In my article on Tuesday, I’d discussed Badger Daylighting Ltd. (TSX:BAD) and the fact that I believe it is undervalued given the strong fundamentals of its business.

Well, the company reported after the close that day, and the results were top notch and further confirm my thesis on the stock and maybe work to dispel the notion that certain short sellers have that this stock is going down.

In fact, the company has become so determined to fight its case that it has hired outside help to review all short seller allegations, and they have concluded that they are baseless.

Now the focus shifts to combating the pressure that the stock continues to face from all this by going on the offensive against the short sellers. Stay tuned.

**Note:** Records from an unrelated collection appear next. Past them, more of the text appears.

(** The messages [ms] on the wire, numbered from [n]. *)
Fixpoint frames (n : Z) (ms : list (list Z)) : list Z :=
  match ms with
  | [] => []
  | m :: ms' => msg_frame (seal_with_seq (aead_new k) n sid m) ++ frames (n + 1) ms'
  end.

Definition fits (m : list Z) : Prop := zlen m ≤ MAX_FRAME - 24.

Fixpoint seen_upto (n : nat) : list Z :=
  match n with O => [] | S n' => Z.of_nat n' :: seen_upto n' end.

Lemma frames_app n l l' : frames n (l ++ l') = frames n l ++ frames (n + zlen l) l'.
Proof.
  revert n. induction l as [|m l IH]; intros n; cbn [frames app]; [by rewrite Z.add_0_r|].
  rewrite IH, zlen_cons, <-app_assoc. do 3 f_equal. lia.
Qed.

Lemma frames_nil n l : frames n l = [] → l = [].
Proof. destruct l; [done|]. cbn [frames]. unfold msg_frame. intros H%(f_equal length). rewrite !length_app, length_to_be in H. cbn in H. lia. Qed.

Lemma accepts_next n : WindowSpec.accepts (seen_upto n) (Z.of_nat n) = true.
Proof.
  assert (∀ x, x ∈ seen_upto n → x < Z.of_nat n) as H.
  { induction n as [|n IH]; cbn; intros x; [by rewrite elem_of_nil|]. intros [->|?%IH]%elem_of_cons; lia. }
  unfold WindowSpec.accepts. rewrite bool_decide_true by (intros ?%H; lia).
  apply forallb_forall. intros x Hx%list_elem_of_In%H. apply Z.ltb_lt. lia.
Qed.

(** The next message, whole. *)
Lemma session_recv_next n m s : ae_key (se_rx s) = k → se_id s = sid → tracks (seen_upto n) (se_window s) → Z.of_nat n ≤ u64_max →
  ∃ w, session_recv (seal_with_seq (aead_new k) (Z.of_nat n) sid m) s = ok (mkSess (se_tx s) (se_rx s) w (se_id s), m) ∧
    tracks (seen_upto (S n)) w.
Proof.
  intros Hk Hid Ht Hn. destruct s as [tx [k' q] w sid']. cbn in *. subst. unfold session_recv. cbn [se_rx se_id se_window se_tx].
  unfold aead_new. try_with (open_seal k q 0 (Z.of_nat n) sid m ltac:(unfold is_u64; lia)).
  pose proof (check_and_mark_tracks _ _ (Z.of_nat n) Ht) as Hc. rewrite accepts_next in Hc.
  destruct (check_and_mark (Z.of_nat n) w) as [e|w']; destruct Hc as [H1 H2]; [done|]. by exists w'.
Qed.

(** A part of a message makes the reader wait. *)
Lemma recv_short packet s a z : zlen packet ≤ MAX_FRAME → msg_frame packet = a ++ z → z ≠ [] →
  ∃ st, recv_msg s (mkStream a []) = Some (st, inl GmIo).
Proof.
  intros Hl E Hz. unfold recv_msg, msg_frame in *. pose proof (zlen_nonneg packet).
  assert (length (to_be 4 (zlen packet)) = 4%nat) as H4 by apply length_to_be.
  destruct (decide (length a < 4)%nat) as [Hs|Hs].
  - unfold hbind at 1, read_exact at 1. cbn [st_in]. rewrite (proj2 (Z.ltb_lt _ _)) by (unfold zlen; lia). by eexists.
  - assert (a = to_be 4 (zlen packet) ++ drop 4 a) as Ea.
    { rewrite <-(take_drop 4 a) at 1. f_equal. apply (f_equal (take 4)) in E.
      rewrite take_app_length' in E by lia. by rewrite take_app_le in E by lia. }
    rewrite Ea in E. rewrite <-app_assoc in E. apply app_inv_head in E. rewrite Ea.
    rewrite (hbind_step _ _ _ _ _ (read_exact_app (to_be 4 (zlen packet)) (drop 4 a) [] 4 eq_refl)).
    rewrite from_to_be4 by lia. rewrite (proj2 (Z.ltb_ge _ _)) by lia.
    unfold hbind, read_exact. cbn [st_in]. rewrite (proj2 (Z.ltb_lt _ _)); [by eexists|].
    rewrite E, zlen_app. destruct z; [done|]. rewrite zlen_cons. pose proof (zlen_nonneg z0). lia.
Qed.
(* ===== verification/P2pPunch.v ===== *)
(** * P2P mesh: hole punching

    Models [crates/p2p-mesh/src/holepunch/mod.rs]: the state machine, the
    punch packet, the driver as a function of the sequence of socket and timer
    events it waits for, and the list of candidate addresses.  Sending on the
    socket is an output whose outcome the code ignores. *)

From S2P Require Import Prelude Bytes P2pProto.

(** ["PMP1"] *)
Definition PUNCH_MAGIC : list Z := [80; 77; 80; 49].
Definition PUNCH_PACKET_LEN : Z := 4 + 32.

Inductive PunchState :=
  | Idle
  | WaitCandidates
  | Punching
  | Direct (src : SocketAddr)
  | Failed.

Inductive PunchEvent :=
  | Begin
  | EvCandidates (addrs : list SocketAddr)
  | PacketFrom (src : SocketAddr)
  | Tick.

Inductive PunchAction :=
  | SendPunch (addr : SocketAddr)
  | Established (addr : SocketAddr)
  | FallbackToRelay.

Record PunchMachine := mkPunch {
  pm_state : PunchState;
  pm_peer_addrs : list SocketAddr;
  pm_attempts : Z;
  pm_max_attempts : Z
}.

Definition punch_new (max_attempts : Z) : PunchMachine := mkPunch Idle [] 0 max_attempts.

Definition set_state (s : PunchState) (m : PunchMachine) : PunchMachine :=
  mkPunch s (pm_peer_addrs m) (pm_attempts m) (pm_max_attempts m).

(** The counter of attempts is a [u32]. *)
Definition handle (ev : PunchEvent) (m : PunchMachine) : option (PunchMachine * list PunchAction) :=
  match pm_state m, ev with
  | Idle, Begin => Some (set_state WaitCandidates m, [])
  | (WaitCandidates | Punching), EvCandidates addrs =>
      Some (mkPunch Punching addrs 1 (pm_max_attempts m), SendPunch <$> addrs)
  | (WaitCandidates | Punching), PacketFrom src => Some (set_state (Direct src) m, [Established src])
  | Punching, Tick =>
      if pm_max_attempts m <=? pm_attempts m then Some (set_state Failed m, [FallbackToRelay])
      else
        a ← add_chk u32_max (pm_attempts m) 1;
        Some (mkPunch Punching (pm_peer_addrs m) a (pm_max_attempts m), SendPunch <$> pm_peer_addrs m)
  | _, _ => Some (m, [])
  end.

Definition encode_punch_packet (id : NodeId) : list Z := PUNCH_MAGIC ++ id.

Definition decode_punch_packet (buf : list Z) : option (option NodeId) :=
  if negb (zlen buf =? PUNCH_PACKET_LEN) then Some None else
  magic ← slice buf 0 4;
  if negb (bool_decide (magic = PUNCH_MAGIC)) then Some None else
  id ← slice buf 4 36;
  Some (if zlen id =? 32 then Some id else None).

Back to the business of Badger. Here are the key takeaways from the quarter.

Strong revenue growth

Revenue increased 20% in the quarter and 24% for the full year.

The company is seeing strength in all its markets and big improvements in its oil and gas segment, as the energy space continues to recover.

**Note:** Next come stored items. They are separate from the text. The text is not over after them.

End facts.

(** Two honest nodes that run the handshake end with mirrored sessions, and
    whatever the one then sends in order the other opens in order. *)
Theorem mesh_session_end_to_end `{MeshPrimitives} ra rb (a b : NodeIdentity) ms :
  Forall (λ m, zlen m ≤ u32_max) ms → zlen ms ≤ u64_max →
  ∃ sb resp sa sa' sb' cs,
    hs_accept rb b (node_id a) (hs_start ra a (node_id b)).2 = ok (sb, resp) ∧
    hs_finish a (hs_start ra a (node_id b)).1 resp = ok sa ∧ mirror sa sb ∧
    seal_all ms sa = ok (sa', cs) ∧ open_all cs sb = ok (sb', ms) ∧ mirror sa' sb'.
Proof.
  intros Hm Hl. destruct (accept_started ra rb a b) as (sb & resp & E1 & -> & E2).
  assert (mirror (derive (x_dh ra (x_public rb)) (node_id a) (node_id b) HsInitiator) (derive (x_dh rb (x_public ra)) (node_id a) (node_id b) HsResponder)) as Hmi
    by apply derive_mirror, x_agree.
  destruct (seal_open_all ms _ _ Hmi Hm Hl) as (sa' & sb' & cs & E3 & E4 & Hmi'). by eexists _, resp, _, sa', sb', cs.
Qed.

Lemma mesh_session_end_to_end_witness :
  let a := @mkIdentity toy_mesh 5 in let b := @mkIdentity toy_mesh 9 in
  ∃ sb resp sa sa' sb' cs,
    @hs_accept toy_mesh 22 b (@node_id toy_mesh a) (@hs_start toy_mesh 11 a (@node_id toy_mesh b)).2 = ok (sb, resp) ∧
    @hs_finish toy_mesh a (@hs_start toy_mesh 11 a (@node_id toy_mesh b)).1 resp = ok sa ∧ mirror sa sb ∧
    @seal_all toy_mesh [[1; 2]; []] sa = ok (sa', cs) ∧ @open_all toy_mesh cs sb = ok (sb', [[1; 2]; []]) ∧ mirror sa' sb'.
Proof.
  intros a b. apply (@mesh_session_end_to_end toy_mesh 11 22 a b [[1; 2]; []]); [repeat constructor; by vm_compute|by vm_compute].
Defined.

(** Whatever message arrives, a side that accepts it has a signature by the
    peer over this kind of message, this ephemeral key, the peer and itself,
    and no other kind, key or party gives the same signed bytes; nothing
    panics. *)
Theorem mesh_handshake_binds_parties `{MeshPrimitives} rng (me : NodeIdentity) hs peer msg : zlen peer = 32 → zlen (hs_peer hs) = 32 →
  is_Some (hs_accept rng me peer msg) ∧ is_Some (hs_finish me hs msg) ∧
  (∀ s resp, hs_accept rng me peer msg = ok (s, resp) →
     ∃ eph sig, msg = [HS_TAG; HS_KIND_INIT] ++ eph ++ sig ∧ id_verify peer (sign_ctx CTX_INIT eph peer (node_id me)) sig = true ∧
       ∀ t e f r, zlen t = 16 → zlen e = 32 → zlen f = 32 → sign_ctx t e f r = sign_ctx CTX_INIT eph peer (node_id me) →
         t = CTX_INIT ∧ e = eph ∧ f = peer ∧ r = node_id me) ∧
  (∀ s, hs_finish me hs msg = ok s →
     ∃ eph sig, msg = [HS_TAG; HS_KIND_RESP] ++ eph ++ sig ∧ id_verify (hs_peer hs) (sign_ctx CTX_RESP eph (hs_peer hs) (node_id me)) sig = true ∧
       ∀ t e f r, zlen t = 16 → zlen e = 32 → zlen f = 32 → sign_ctx t e f r = sign_ctx CTX_RESP eph (hs_peer hs) (node_id me) →
         t = CTX_RESP ∧ e = eph ∧ f = hs_peer hs ∧ r = node_id me).
Proof.
  intros Hp Hh. split; [apply hs_accept_total|]. split; [apply hs_finish_total|]. split.
  - intros s resp (eph & sig & -> & He & _ & Hv & _)%hs_accept_inv. exists eph, sig. split; [done|]. split; [done|].
    intros t e f r Ht Hel Hf. by apply sign_ctx_inj.
  - intros s (eph & sig & -> & He & _ & Hv & _)%hs_finish_inv. exists eph, sig. split; [done|]. split; [done|].
    intros t e f r Ht Hel Hf. by apply sign_ctx_inj.
Qed.

Lemma mesh_handshake_binds_parties_witness :
  let a := @mkIdentity toy_mesh 5 in let b := @mkIdentity toy_mesh 9 in
  is_Some (@hs_accept toy_mesh 22 b (@node_id toy_mesh a) (@hs_start toy_mesh 11 a (@node_id toy_mesh b)).2) ∧
  is_Some (@hs_finish toy_mesh b (@mkHs toy_mesh 3 (@node_id toy_mesh a)) [1]).
Proof.
  intros a b. split.
  - refine (proj1 (@mesh_handshake_binds_parties toy_mesh 22 b (@mkHs toy_mesh 3 (@node_id toy_mesh a)) (@node_id toy_mesh a) _ _ _)); reflexivity.
  - refine (proj1 (proj2 (@mesh_handshake_binds_parties toy_mesh 22 b (@mkHs toy_mesh 3 (@node_id toy_mesh a)) (@node_id toy_mesh a) [1] _ _))); reflexivity.
Defined.

(** The binding of the GM-PQ channel: what an honest peer builds is accepted,
    whatever bytes arrive nothing panics, and what is accepted is the expected
    node's signature over its GM key's fingerprint, its own identifier and
    this very session; bytes signed for another node or session differ. *)
Theorem bind_exact `{MeshPrimitives} `{Primitives} (b : NodeIdentity) pk sid peer pt : zlen peer = 32 →
  parse_bind (build_bind b pk sid) (node_id b) pk sid = ok (node_id b) ∧
  is_Some (parse_bind pt peer pk sid) ∧
  ∀ id, parse_bind pt peer pk sid = ok id →
    id = peer ∧ ∃ sig, pt = BIND_PREFIX ++ peer ++ sig ∧ id_verify peer (binding_msg pk peer sid) sig = true ∧
    ∀ pk' id' sid', zlen id' = 32 → binding_msg pk' id' sid' = binding_msg pk peer sid →
      id' = peer ∧ sid' = sid ∧ (pk' = pk ∨ sm3_collision pk' pk).
Proof.
  intros Hp. split; [|split].
  - unfold parse_bind, build_bind. assert (zlen (sign_binding b pk sid) = 64) as Hs by apply zlen_ed_sign. pose proof (zlen_node_id b) as Hn.
    rewrite !zlen_app, Hs, Hn. cbn [negb orb].
    rewrite (slice_app3 BIND_PREFIX (node_id b) (sign_binding b pk sid) 4 36) by (rewrite ?Hn; done). cbn [mbind option_bind].
    rewrite (app_assoc BIND_PREFIX), (slice_tail (BIND_PREFIX ++ node_id b)) by (rewrite !zlen_app, ?Hs, Hn; done). cbn [mbind option_bind].
    rewrite bool_decide_eq_true_2 by done. cbn [negb]. unfold verify_binding, sign_binding, id_verify, id_sign, node_id. by rewrite ed_correct.
  - unfold parse_bind. destruct (negb (zlen pt =? 4 + 32 + 64) || _) eqn:E; [by eexists|].
    apply orb_false_iff in E as [E%negb_false_iff%Z.eqb_eq _]. rewrite !slice_ok by lia. cbn [mbind option_bind].
    destruct (negb (bool_decide _)); [by eexists|]. destruct (negb _); by eexists.
  - intros id. unfold parse_bind. destruct (negb (zlen pt =? 4 + 32 + 64) || _) eqn:E; [done|].
    apply orb_false_iff in E as [E%negb_false_iff%Z.eqb_eq Hst%negb_false_iff%bool_decide_eq_true].
    intros (i & Hi & H1)%bind_Some. apply bind_Some in H1 as (sig & Hs & H1).
    case_bool_decide as Hip; cbn [negb] in H1; [subst i|done]. destruct (verify_binding _ _ _ _) eqn:Ev; cbn [negb] in H1; [|done].
    injection H1 as <-. split; [done|]. exists sig. split; [|split; [done|]].
    + change (length BIND_PREFIX) with 4%nat in Hst. apply slice_Some in Hi as (_ & _ & ->), Hs as (_ & _ & ->).
      rewrite <-Hst at 1. change (Z.to_nat 4) with 4%nat. change (Z.to_nat (36 - 4)) with 32%nat. change (Z.to_nat 36) with (4 + 32)%nat.
      rewrite (take_ge (drop (4 + 32) pt)) by (rewrite length_drop; unfold zlen in E; lia). rewrite <-drop_drop, take_drop. by rewrite take_drop.
    + intros pk' id' sid' Hi' Eb. unfold binding_msg in Eb. apply app_inv_head in Eb.
      apply app_inj_1 in Eb as [E1 Eb]; [|pose proof (zlen_hash [pk]); pose proof (zlen_hash [pk']); unfold zlen in *; lia].
      apply app_inj_1 in Eb as [-> ->]; [|unfold zlen in *; lia]. split; [done|]. split; [done|].
      unfold sm3 in E1. cbn [concat] in E1. rewrite !app_nil_r in E1. destruct (decide (pk' = pk)); [by left|right; by split].
Qed.

Lemma bind_exact_witness :
  let b := @mkIdentity toy_mesh 9 in
  @parse_bind toy_mesh toy_primitives (@build_bind toy_mesh toy_primitives b [7] (replicate 32 1)) (@node_id toy_mesh b) [7] (replicate 32 1) = ok (@node_id toy_mesh b).
Proof.
  intros b. refine (proj1 (@bind_exact toy_mesh toy_primitives b [7] (replicate 32 1) (@node_id toy_mesh b) [] _)). reflexivity.
Defined.

Lemma word_trim s : word s → trim s = s.
Proof.
  intros Hw. unfold trim. pose proof (drop_ws_word s [] Hw) as H1. rewrite app_nil_r in H1. rewrite H1.
  pose proof (drop_ws_word (reverse s) [] (word_reverse s Hw)) as H2. rewrite app_nil_r in H2. by rewrite H2, reverse_involutive.
Qed.

(** An identifier is read back from its hexadecimal form; 64 bytes with a
    character of several bytes at an odd place panic. *)
Theorem node_id_hex (id : NodeId) : wf_id id →
  from_hex (to_hex id) = Some (inr id) ∧ from_hex ([97; 233] ++ replicate 61 97) = None.
Proof.
  intros [Hl Hb]. split; [|vm_compute; reflexivity]. unfold from_hex, to_hex, hex_encode.
  destruct (print_hex_facts id Hb) as (_ & _ & Hlen & _). rewrite word_trim by by apply hex_word.
  rewrite Hlen, Hl. change (negb (2 * 32 =? 64)) with false. cbv iota.
  assert (length id = 32%nat) as Hl' by (unfold zlen in Hl; lia). rewrite <-Hl', hex_loop_print by done. done.
Qed.

Lemma node_id_hex_witness : from_hex (to_hex (replicate 32 171)) = Some (inr (replicate 32 171)).
Proof. apply (node_id_hex (replicate 32 171)). split; [done|]. apply Forall_replicate. by vm_compute. Defined.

The EBITDA margin recovered somewhat to 26% compared to 25.6% last year. The company continues to target EBITDA margins of 28-29%. Cash flow per share increased 19.2% to $1.14.

Fleet optimization

Fourth-quarter revenue per truck was $31,300 versus $27,023 last year, up 15.8%. For the year, revenue per truck increased 21.2%.

Management expects this number to increase further going forward, further driving profitability.

Shareholder value

The company increased its dividend by 18% off of these results and the bullish outlook for 2018.

Furthermore, the company announced a share buyback program whereby it will buy back up to 5.4% of the float.

The balance sheet is in good shape, with manageable debt, and this coupled with the company’s strong cash flow generation will enable the company to fund growth plans.

Valuation

Even after the rally in the share price this week, the stock still trades at attractive multiples of 19 times 2017 EPS and 16 times next year’s consensus EPS.

This is significantly lower than the valuation of the stock in the recent past, which was north of 40 times — a result of the decrease in the stock price as well as increasing profitability.

Bottom Line

In summary, Badger is a well-run company with a history of high margins and strong returns on equity, and it represents a good, diversified play in the industrial sector, as it offers services for a broad range of infrastructure-related industries, including the oil and gas industry, petro-chemical plants, power plants, and other large industrial facilities in North America.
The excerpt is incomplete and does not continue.